> [EXERCISE]: Begin at the line below that has "is_Some (s_procs s !! proc)" and stop after the line that has "tells its owner. *)". Please restate only those lines, word for word.

*** Begin section ***

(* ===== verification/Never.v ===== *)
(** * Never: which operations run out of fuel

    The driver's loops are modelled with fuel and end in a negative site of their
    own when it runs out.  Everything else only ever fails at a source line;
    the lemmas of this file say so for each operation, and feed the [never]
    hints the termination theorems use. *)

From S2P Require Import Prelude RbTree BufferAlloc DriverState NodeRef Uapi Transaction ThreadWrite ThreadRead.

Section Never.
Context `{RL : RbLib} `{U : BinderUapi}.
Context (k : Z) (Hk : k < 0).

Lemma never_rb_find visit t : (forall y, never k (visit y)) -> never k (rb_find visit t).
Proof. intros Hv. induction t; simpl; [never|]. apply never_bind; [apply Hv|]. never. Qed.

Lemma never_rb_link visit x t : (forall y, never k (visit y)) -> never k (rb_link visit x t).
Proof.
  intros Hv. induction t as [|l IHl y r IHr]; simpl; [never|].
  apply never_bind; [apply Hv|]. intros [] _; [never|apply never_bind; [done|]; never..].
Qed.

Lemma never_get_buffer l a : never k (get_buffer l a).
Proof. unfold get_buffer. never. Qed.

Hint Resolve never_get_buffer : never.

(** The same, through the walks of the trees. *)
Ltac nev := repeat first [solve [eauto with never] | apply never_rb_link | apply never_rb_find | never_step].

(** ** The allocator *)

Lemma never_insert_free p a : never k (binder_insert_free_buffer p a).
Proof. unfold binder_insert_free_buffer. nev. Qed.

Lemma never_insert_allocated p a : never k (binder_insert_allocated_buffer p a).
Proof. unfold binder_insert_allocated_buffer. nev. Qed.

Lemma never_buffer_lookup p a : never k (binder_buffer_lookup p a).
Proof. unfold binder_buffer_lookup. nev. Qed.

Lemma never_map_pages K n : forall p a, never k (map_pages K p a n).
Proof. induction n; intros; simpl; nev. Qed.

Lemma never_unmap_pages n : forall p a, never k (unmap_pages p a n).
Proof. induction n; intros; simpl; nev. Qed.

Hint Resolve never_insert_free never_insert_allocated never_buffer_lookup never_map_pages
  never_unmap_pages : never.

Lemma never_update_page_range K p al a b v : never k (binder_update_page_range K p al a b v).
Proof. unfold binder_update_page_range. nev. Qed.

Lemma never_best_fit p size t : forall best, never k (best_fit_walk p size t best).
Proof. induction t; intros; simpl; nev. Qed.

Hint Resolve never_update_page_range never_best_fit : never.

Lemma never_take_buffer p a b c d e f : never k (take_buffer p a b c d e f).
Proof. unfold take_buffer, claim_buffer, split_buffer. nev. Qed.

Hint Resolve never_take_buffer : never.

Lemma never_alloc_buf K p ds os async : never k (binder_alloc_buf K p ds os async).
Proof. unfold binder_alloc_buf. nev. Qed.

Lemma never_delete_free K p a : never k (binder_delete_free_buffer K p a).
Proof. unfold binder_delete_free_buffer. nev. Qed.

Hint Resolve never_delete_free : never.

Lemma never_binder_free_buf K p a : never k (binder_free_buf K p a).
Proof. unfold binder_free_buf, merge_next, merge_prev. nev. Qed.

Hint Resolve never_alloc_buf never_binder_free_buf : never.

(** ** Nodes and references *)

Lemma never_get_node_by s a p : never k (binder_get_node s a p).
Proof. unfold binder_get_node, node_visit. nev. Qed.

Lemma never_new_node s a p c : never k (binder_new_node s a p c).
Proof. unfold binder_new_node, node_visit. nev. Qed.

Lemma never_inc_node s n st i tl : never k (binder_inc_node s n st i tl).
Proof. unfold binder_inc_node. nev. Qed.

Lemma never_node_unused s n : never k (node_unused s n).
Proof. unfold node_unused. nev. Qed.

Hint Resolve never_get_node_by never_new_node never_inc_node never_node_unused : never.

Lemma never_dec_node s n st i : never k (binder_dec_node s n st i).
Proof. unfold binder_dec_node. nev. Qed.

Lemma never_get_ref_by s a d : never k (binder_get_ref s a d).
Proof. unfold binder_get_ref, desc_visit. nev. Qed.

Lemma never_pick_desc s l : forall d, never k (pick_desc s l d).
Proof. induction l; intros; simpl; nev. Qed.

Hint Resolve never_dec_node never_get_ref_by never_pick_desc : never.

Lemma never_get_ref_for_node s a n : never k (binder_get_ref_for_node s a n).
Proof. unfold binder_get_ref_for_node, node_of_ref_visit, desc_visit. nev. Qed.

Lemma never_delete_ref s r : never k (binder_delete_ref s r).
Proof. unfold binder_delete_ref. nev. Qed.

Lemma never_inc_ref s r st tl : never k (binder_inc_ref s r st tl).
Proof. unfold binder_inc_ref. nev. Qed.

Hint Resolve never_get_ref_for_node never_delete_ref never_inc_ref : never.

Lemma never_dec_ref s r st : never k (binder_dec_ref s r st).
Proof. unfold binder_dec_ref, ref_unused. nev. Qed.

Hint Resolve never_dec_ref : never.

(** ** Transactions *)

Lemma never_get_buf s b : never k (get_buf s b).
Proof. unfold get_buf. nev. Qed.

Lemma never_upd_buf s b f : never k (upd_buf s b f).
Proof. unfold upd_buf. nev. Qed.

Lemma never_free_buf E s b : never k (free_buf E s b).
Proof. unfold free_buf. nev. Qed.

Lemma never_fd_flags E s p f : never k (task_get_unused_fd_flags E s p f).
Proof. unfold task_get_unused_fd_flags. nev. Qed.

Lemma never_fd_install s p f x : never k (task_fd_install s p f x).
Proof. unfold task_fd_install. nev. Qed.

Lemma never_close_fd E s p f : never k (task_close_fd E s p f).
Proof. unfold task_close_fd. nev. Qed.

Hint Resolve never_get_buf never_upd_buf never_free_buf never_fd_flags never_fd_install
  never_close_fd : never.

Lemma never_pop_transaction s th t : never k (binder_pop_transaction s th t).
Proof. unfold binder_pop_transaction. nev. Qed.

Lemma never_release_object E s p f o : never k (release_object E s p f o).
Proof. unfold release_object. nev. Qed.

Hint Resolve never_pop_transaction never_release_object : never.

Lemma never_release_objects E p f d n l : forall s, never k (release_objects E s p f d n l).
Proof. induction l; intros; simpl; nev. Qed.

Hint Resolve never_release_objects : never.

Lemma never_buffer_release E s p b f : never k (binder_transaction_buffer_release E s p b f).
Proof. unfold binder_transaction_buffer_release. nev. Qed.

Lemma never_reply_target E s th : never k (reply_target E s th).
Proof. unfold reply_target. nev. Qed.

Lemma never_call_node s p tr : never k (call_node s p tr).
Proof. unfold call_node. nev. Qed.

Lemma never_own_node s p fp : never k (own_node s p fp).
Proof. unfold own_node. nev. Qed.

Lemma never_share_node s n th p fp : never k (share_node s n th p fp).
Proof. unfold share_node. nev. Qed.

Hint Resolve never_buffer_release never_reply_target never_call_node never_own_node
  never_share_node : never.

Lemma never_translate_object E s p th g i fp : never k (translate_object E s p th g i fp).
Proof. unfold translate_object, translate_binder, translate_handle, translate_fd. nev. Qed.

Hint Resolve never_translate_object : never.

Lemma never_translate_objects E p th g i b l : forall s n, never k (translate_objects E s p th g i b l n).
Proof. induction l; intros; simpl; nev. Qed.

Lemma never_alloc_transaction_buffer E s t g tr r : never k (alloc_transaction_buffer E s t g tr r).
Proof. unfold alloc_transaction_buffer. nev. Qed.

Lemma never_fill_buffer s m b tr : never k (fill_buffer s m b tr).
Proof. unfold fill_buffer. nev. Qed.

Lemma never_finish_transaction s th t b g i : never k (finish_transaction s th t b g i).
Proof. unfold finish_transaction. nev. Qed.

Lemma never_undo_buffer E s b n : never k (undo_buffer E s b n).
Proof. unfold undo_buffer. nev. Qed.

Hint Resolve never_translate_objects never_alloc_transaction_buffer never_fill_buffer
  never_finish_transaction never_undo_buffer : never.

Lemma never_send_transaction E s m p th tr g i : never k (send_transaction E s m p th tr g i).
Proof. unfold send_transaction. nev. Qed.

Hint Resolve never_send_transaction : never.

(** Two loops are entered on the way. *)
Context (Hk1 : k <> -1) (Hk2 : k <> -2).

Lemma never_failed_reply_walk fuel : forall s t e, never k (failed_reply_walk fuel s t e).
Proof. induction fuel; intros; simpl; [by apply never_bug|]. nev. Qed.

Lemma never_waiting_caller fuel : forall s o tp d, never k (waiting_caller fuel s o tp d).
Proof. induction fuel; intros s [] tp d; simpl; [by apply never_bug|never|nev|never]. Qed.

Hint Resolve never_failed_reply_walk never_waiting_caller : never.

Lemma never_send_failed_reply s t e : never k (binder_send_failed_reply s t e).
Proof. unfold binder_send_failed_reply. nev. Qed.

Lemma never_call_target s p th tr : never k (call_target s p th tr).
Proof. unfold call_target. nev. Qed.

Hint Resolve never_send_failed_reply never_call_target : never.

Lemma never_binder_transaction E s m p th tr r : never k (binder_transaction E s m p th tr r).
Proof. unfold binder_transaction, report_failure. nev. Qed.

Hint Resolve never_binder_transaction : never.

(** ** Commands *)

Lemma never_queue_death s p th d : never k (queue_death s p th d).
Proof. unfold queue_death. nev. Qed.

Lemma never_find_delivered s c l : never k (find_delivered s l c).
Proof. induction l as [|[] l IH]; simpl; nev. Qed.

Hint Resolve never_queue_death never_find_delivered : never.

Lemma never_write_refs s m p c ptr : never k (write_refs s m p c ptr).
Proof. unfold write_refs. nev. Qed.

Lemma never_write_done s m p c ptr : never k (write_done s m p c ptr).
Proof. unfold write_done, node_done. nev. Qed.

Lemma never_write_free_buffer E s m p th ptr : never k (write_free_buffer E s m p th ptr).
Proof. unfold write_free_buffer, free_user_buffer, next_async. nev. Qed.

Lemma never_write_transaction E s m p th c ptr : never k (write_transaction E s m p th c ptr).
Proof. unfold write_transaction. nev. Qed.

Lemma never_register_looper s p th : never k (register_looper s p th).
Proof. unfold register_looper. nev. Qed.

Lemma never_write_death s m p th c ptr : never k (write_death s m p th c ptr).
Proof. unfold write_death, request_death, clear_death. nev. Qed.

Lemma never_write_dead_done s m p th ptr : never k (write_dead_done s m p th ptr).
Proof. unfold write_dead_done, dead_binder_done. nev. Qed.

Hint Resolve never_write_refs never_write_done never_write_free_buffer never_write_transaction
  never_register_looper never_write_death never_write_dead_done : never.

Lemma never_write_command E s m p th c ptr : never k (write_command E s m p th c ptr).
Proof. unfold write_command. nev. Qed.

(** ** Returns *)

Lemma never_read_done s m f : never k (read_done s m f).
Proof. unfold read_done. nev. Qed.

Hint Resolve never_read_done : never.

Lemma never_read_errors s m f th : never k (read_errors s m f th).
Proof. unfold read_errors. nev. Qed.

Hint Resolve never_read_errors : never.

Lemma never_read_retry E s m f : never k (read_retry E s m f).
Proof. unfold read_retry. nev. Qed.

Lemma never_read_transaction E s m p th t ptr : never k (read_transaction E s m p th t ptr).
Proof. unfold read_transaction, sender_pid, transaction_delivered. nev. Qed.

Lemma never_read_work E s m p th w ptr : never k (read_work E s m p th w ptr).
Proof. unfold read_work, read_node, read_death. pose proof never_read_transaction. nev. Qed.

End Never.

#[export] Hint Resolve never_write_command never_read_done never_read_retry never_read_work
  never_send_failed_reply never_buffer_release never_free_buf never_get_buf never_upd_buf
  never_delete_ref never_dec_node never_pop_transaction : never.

*** End section ***
*** Begin section ***

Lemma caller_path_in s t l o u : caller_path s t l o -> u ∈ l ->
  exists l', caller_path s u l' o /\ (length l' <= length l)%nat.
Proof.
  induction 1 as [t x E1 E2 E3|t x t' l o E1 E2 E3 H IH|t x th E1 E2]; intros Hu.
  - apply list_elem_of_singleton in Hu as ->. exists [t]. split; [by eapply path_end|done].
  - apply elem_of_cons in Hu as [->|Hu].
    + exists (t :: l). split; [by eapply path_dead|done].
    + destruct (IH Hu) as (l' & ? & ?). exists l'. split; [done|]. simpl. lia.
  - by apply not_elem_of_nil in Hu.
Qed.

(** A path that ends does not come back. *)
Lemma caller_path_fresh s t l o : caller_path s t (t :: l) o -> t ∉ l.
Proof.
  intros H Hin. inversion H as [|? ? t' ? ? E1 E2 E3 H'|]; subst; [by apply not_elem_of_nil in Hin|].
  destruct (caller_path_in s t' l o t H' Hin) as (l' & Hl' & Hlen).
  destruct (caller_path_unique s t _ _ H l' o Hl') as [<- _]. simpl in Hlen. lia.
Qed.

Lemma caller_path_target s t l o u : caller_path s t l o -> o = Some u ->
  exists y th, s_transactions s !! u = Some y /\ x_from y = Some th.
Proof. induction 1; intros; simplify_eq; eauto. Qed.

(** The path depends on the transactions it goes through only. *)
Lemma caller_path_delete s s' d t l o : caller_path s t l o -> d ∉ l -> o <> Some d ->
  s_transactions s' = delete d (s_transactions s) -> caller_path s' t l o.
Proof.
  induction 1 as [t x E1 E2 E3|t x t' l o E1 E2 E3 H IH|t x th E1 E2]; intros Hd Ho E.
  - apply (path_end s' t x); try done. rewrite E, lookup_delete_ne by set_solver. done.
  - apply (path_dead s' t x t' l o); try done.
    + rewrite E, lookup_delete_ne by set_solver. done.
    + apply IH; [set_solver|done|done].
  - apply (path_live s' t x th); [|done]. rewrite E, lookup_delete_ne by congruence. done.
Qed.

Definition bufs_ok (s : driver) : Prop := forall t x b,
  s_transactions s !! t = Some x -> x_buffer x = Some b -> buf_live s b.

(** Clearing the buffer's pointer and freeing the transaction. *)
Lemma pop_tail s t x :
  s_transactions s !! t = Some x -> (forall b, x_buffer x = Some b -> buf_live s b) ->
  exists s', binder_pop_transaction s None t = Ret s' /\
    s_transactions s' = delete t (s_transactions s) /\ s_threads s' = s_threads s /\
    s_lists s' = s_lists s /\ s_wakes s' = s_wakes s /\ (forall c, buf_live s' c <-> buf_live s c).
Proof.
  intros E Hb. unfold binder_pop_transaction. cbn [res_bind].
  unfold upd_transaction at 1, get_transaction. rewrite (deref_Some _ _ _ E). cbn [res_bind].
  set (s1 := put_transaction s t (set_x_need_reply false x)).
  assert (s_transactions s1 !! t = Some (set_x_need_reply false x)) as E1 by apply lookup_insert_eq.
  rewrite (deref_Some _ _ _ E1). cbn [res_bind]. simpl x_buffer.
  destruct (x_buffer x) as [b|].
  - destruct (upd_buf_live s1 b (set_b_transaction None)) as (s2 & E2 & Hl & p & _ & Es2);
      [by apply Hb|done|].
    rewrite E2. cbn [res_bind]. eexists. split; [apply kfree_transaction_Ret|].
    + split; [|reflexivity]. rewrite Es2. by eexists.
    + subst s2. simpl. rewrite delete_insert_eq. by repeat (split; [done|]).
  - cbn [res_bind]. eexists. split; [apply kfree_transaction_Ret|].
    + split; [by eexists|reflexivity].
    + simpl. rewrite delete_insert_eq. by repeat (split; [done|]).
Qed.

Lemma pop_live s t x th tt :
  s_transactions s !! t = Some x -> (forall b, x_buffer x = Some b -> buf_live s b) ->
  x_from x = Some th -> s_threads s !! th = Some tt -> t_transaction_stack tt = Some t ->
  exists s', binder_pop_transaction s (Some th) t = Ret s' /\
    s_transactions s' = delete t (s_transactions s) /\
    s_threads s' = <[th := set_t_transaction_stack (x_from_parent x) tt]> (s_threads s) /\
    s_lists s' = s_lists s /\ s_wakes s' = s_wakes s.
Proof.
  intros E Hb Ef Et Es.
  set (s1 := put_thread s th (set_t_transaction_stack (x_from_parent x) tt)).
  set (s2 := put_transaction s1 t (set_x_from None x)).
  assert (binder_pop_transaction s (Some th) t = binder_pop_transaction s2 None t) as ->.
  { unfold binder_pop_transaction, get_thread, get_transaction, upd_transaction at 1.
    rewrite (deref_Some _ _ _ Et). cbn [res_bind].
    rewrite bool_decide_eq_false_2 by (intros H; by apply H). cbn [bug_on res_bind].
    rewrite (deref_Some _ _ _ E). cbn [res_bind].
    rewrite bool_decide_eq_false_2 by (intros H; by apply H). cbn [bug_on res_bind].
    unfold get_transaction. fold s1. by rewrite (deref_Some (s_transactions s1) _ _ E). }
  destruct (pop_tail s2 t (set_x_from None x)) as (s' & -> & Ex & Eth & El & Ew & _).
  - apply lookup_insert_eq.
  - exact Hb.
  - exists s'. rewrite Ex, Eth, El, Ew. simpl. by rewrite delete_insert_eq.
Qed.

*** End section ***
*** Begin section ***

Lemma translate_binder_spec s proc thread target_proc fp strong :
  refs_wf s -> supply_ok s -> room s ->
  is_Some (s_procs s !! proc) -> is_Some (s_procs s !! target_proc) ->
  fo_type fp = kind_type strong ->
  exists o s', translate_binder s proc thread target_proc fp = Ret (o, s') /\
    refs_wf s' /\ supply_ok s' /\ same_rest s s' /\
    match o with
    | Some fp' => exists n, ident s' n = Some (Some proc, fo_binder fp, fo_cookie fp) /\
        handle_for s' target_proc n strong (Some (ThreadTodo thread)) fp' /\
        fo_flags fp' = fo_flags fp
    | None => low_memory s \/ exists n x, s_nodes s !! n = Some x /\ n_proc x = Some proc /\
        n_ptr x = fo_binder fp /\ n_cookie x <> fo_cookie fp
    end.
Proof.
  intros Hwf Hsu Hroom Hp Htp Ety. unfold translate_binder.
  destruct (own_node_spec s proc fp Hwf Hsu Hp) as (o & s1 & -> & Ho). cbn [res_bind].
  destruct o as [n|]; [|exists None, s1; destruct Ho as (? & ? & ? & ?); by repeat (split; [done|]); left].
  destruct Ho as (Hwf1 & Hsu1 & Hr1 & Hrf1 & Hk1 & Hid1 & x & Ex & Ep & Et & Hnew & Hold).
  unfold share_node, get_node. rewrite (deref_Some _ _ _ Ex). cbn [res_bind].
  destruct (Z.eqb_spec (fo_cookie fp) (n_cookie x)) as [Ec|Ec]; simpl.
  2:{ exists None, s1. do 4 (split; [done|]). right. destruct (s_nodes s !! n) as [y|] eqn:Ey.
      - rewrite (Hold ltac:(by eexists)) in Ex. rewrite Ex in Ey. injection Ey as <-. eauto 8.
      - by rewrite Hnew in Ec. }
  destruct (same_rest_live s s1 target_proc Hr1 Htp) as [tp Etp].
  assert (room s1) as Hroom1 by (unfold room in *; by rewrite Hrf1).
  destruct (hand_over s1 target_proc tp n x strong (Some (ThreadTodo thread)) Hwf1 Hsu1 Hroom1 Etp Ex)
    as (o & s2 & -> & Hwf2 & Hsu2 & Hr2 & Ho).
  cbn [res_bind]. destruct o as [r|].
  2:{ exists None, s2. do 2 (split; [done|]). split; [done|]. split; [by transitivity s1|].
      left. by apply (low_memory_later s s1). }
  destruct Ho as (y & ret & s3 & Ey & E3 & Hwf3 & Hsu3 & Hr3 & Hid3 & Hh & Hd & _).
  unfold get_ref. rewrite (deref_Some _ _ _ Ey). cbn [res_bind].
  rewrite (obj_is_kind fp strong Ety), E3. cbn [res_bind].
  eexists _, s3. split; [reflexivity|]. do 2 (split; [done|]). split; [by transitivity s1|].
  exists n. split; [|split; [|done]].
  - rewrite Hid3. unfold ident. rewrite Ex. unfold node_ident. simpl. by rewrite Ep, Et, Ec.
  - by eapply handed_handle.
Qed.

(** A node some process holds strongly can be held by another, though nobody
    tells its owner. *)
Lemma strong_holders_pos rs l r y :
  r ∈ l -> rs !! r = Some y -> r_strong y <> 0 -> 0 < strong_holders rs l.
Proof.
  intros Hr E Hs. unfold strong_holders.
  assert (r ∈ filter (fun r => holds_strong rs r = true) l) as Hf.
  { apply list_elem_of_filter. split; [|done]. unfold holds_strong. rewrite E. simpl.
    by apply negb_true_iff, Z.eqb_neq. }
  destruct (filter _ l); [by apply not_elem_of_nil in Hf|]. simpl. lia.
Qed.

*** End section ***

> [EXERCISE ANSWER]:
  is_Some (s_procs s !! proc) -> is_Some (s_procs s !! target_proc) ->
  fo_type fp = kind_type strong ->
  exists o s', translate_binder s proc thread target_proc fp = Ret (o, s') /\
    refs_wf s' /\ supply_ok s' /\ same_rest s s' /\
    match o with
    | Some fp' => exists n, ident s' n = Some (Some proc, fo_binder fp, fo_cookie fp) /\
        handle_for s' target_proc n strong (Some (ThreadTodo thread)) fp' /\
        fo_flags fp' = fo_flags fp
    | None => low_memory s \/ exists n x, s_nodes s !! n = Some x /\ n_proc x = Some proc /\
        n_ptr x = fo_binder fp /\ n_cookie x <> fo_cookie fp
    end.
Proof.
  intros Hwf Hsu Hroom Hp Htp Ety. unfold translate_binder.
  destruct (own_node_spec s proc fp Hwf Hsu Hp) as (o & s1 & -> & Ho). cbn [res_bind].
  destruct o as [n|]; [|exists None, s1; destruct Ho as (? & ? & ? & ?); by repeat (split; [done|]); left].
  destruct Ho as (Hwf1 & Hsu1 & Hr1 & Hrf1 & Hk1 & Hid1 & x & Ex & Ep & Et & Hnew & Hold).
  unfold share_node, get_node. rewrite (deref_Some _ _ _ Ex). cbn [res_bind].
  destruct (Z.eqb_spec (fo_cookie fp) (n_cookie x)) as [Ec|Ec]; simpl.
  2:{ exists None, s1. do 4 (split; [done|]). right. destruct (s_nodes s !! n) as [y|] eqn:Ey.
      - rewrite (Hold ltac:(by eexists)) in Ex. rewrite Ex in Ey. injection Ey as <-. eauto 8.
      - by rewrite Hnew in Ec. }
  destruct (same_rest_live s s1 target_proc Hr1 Htp) as [tp Etp].
  assert (room s1) as Hroom1 by (unfold room in *; by rewrite Hrf1).
  destruct (hand_over s1 target_proc tp n x strong (Some (ThreadTodo thread)) Hwf1 Hsu1 Hroom1 Etp Ex)
    as (o & s2 & -> & Hwf2 & Hsu2 & Hr2 & Ho).
  cbn [res_bind]. destruct o as [r|].
  2:{ exists None, s2. do 2 (split; [done|]). split; [done|]. split; [by transitivity s1|].
      left. by apply (low_memory_later s s1). }
  destruct Ho as (y & ret & s3 & Ey & E3 & Hwf3 & Hsu3 & Hr3 & Hid3 & Hh & Hd & _).
  unfold get_ref. rewrite (deref_Some _ _ _ Ey). cbn [res_bind].
  rewrite (obj_is_kind fp strong Ety), E3. cbn [res_bind].
  eexists _, s3. split; [reflexivity|]. do 2 (split; [done|]). split; [by transitivity s1|].
  exists n. split; [|split; [|done]].
  - rewrite Hid3. unfold ident. rewrite Ex. unfold node_ident. simpl. by rewrite Ep, Et, Ec.
  - by eapply handed_handle.
Qed.

(** A node some process holds strongly can be held by another, though nobody
    tells its owner. *)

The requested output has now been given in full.